Look below for the line containing "(** What the"; from there, print each line exactly up to and including the line containing "assert (HdP : ∀", and stop.

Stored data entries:
- - -

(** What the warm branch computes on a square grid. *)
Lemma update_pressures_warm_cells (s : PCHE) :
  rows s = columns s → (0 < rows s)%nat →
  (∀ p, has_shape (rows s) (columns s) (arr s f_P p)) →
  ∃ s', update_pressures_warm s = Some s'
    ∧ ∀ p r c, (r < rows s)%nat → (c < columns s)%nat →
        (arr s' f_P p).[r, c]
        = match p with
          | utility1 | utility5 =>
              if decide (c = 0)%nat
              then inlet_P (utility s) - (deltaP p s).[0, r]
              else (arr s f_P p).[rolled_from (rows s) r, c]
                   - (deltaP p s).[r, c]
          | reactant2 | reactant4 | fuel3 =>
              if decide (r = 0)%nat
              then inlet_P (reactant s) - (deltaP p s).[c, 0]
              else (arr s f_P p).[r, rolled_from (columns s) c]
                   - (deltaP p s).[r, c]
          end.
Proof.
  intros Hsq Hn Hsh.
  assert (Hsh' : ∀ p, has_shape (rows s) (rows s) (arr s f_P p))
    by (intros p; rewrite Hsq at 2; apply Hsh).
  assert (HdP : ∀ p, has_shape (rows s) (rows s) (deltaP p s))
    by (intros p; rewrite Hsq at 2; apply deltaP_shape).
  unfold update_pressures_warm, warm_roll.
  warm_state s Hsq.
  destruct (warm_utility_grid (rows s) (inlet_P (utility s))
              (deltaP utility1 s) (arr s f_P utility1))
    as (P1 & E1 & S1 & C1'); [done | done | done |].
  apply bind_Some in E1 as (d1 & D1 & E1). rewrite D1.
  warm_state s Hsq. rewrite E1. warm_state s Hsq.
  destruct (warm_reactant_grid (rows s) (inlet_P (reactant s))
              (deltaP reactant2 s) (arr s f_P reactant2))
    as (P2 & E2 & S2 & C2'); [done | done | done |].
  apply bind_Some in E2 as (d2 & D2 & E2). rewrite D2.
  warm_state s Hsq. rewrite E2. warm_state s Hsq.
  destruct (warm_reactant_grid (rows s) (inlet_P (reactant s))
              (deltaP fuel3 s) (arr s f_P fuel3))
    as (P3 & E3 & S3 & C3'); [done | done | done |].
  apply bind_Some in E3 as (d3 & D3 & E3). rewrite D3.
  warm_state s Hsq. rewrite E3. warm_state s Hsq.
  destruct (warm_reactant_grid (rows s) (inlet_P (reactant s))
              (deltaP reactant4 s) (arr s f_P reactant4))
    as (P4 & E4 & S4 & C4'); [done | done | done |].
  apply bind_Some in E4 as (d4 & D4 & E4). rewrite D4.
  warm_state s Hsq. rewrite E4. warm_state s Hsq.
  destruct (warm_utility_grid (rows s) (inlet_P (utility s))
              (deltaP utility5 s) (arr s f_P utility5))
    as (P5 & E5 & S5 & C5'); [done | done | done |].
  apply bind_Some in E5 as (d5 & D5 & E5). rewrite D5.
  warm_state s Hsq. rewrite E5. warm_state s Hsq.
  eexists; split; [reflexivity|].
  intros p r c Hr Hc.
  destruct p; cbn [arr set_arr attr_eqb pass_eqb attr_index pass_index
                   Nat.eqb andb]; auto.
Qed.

- - -

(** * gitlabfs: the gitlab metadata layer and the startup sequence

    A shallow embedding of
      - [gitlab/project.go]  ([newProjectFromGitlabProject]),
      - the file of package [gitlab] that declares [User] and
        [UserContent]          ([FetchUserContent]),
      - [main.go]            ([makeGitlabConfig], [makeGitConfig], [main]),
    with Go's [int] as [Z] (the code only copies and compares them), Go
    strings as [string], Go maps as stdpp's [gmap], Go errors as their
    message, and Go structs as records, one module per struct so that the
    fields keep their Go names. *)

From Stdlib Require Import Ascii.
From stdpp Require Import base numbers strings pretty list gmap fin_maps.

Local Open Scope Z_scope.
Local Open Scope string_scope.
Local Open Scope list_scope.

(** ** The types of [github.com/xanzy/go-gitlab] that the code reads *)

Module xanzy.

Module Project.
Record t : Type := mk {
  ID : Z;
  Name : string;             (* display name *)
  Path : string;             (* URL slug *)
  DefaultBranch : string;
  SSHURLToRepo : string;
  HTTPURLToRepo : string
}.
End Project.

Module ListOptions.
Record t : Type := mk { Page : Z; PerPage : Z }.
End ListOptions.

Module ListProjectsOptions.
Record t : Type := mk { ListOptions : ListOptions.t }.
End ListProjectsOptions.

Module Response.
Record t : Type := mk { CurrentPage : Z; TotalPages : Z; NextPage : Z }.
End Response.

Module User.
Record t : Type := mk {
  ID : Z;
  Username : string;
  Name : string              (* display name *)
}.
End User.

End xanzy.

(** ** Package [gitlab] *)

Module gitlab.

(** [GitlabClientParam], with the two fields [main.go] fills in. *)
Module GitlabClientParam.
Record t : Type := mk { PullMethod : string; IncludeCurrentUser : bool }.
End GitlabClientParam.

- - -

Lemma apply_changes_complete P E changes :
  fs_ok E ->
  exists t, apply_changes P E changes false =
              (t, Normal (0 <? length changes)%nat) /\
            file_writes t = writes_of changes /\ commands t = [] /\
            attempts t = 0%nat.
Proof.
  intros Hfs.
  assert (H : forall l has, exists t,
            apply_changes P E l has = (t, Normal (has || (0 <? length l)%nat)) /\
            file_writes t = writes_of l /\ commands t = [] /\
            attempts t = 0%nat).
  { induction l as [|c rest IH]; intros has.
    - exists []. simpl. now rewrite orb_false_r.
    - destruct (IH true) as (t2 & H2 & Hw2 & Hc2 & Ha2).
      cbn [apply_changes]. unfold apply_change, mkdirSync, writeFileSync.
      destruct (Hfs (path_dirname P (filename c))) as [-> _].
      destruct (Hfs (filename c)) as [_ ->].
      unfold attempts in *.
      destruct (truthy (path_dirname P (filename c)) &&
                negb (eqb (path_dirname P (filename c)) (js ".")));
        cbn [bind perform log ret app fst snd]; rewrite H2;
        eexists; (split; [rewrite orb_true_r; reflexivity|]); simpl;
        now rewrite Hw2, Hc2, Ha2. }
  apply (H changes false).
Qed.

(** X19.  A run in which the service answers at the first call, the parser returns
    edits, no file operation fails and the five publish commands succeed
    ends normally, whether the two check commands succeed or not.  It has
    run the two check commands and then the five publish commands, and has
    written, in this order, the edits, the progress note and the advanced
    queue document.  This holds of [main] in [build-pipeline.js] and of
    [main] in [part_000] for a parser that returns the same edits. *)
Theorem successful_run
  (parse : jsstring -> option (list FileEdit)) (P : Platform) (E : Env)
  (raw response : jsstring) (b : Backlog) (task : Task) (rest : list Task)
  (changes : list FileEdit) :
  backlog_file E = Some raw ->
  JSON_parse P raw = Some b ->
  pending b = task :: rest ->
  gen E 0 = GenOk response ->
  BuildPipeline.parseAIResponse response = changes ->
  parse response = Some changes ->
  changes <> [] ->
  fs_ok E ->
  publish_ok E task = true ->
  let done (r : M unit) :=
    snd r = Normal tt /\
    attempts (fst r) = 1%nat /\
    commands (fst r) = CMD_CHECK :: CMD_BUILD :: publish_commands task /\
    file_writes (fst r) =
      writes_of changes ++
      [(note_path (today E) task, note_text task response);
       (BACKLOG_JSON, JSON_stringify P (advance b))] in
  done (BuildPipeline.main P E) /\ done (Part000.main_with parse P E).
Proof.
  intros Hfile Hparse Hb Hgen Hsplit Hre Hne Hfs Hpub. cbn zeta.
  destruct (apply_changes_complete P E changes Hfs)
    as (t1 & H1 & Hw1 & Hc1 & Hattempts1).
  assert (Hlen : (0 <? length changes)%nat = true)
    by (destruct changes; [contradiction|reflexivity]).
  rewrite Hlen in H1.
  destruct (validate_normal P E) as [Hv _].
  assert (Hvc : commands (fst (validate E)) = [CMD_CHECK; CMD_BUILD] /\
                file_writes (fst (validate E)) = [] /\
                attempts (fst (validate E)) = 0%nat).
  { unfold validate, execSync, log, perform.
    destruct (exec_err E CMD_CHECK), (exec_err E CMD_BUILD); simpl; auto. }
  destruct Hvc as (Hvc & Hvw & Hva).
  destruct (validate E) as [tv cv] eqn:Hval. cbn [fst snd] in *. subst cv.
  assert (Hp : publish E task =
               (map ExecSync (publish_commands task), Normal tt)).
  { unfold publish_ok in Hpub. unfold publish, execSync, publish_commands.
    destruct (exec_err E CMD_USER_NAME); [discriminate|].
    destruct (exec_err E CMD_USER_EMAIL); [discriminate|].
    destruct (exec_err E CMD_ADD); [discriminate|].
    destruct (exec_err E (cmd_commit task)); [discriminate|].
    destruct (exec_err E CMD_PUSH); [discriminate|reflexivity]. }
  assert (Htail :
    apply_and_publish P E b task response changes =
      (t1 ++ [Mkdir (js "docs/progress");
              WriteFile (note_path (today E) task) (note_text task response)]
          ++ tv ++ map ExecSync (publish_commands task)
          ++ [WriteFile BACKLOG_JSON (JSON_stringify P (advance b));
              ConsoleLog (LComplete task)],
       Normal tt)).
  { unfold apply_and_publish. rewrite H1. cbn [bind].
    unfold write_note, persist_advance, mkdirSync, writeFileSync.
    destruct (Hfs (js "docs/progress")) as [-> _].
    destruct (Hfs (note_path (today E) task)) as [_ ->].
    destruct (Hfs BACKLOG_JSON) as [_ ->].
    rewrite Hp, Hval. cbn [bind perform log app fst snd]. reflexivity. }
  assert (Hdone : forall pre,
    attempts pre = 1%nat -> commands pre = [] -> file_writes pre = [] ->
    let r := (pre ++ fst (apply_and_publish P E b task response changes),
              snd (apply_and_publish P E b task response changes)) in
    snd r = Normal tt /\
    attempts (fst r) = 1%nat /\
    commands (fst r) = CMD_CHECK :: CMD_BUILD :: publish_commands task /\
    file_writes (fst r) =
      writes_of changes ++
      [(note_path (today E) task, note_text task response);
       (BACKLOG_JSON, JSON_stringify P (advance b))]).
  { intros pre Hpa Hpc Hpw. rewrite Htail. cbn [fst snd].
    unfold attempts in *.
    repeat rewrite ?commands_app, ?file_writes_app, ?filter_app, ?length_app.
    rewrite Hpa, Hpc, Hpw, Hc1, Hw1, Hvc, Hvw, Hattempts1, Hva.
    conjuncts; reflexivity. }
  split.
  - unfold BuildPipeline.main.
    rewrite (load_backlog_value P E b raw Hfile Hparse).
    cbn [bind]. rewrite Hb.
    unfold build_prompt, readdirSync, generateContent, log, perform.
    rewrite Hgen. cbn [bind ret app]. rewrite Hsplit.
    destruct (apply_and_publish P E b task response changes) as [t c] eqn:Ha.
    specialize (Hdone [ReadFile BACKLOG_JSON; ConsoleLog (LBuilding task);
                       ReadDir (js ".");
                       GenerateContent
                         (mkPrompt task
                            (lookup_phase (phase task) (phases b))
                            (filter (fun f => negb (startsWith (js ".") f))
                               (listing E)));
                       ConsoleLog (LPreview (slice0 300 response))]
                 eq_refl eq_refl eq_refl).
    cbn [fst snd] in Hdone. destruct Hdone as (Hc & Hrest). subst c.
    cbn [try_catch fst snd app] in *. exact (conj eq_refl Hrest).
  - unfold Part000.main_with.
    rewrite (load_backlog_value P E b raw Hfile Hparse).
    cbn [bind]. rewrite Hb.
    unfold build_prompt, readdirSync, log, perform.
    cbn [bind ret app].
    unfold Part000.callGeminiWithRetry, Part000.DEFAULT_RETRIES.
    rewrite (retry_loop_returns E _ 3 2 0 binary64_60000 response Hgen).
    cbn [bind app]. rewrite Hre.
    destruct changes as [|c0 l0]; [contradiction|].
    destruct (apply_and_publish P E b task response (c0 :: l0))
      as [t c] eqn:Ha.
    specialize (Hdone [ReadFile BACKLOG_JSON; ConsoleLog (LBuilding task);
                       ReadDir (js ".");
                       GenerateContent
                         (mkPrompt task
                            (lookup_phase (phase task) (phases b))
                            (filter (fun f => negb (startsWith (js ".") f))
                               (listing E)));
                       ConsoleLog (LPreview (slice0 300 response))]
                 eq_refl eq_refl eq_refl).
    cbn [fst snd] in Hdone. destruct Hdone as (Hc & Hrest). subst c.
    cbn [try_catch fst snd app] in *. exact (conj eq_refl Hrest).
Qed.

- - -

*PROBLEM SOLUTION*
(** What the warm branch computes on a square grid. *)
Lemma update_pressures_warm_cells (s : PCHE) :
  rows s = columns s → (0 < rows s)%nat →
  (∀ p, has_shape (rows s) (columns s) (arr s f_P p)) →
  ∃ s', update_pressures_warm s = Some s'
    ∧ ∀ p r c, (r < rows s)%nat → (c < columns s)%nat →
        (arr s' f_P p).[r, c]
        = match p with
          | utility1 | utility5 =>
              if decide (c = 0)%nat
              then inlet_P (utility s) - (deltaP p s).[0, r]
              else (arr s f_P p).[rolled_from (rows s) r, c]
                   - (deltaP p s).[r, c]
          | reactant2 | reactant4 | fuel3 =>
              if decide (r = 0)%nat
              then inlet_P (reactant s) - (deltaP p s).[c, 0]
              else (arr s f_P p).[r, rolled_from (columns s) c]
                   - (deltaP p s).[r, c]
          end.
Proof.
  intros Hsq Hn Hsh.
  assert (Hsh' : ∀ p, has_shape (rows s) (rows s) (arr s f_P p))
    by (intros p; rewrite Hsq at 2; apply Hsh).
  assert (HdP : ∀ p, has_shape (rows s) (rows s) (deltaP p s))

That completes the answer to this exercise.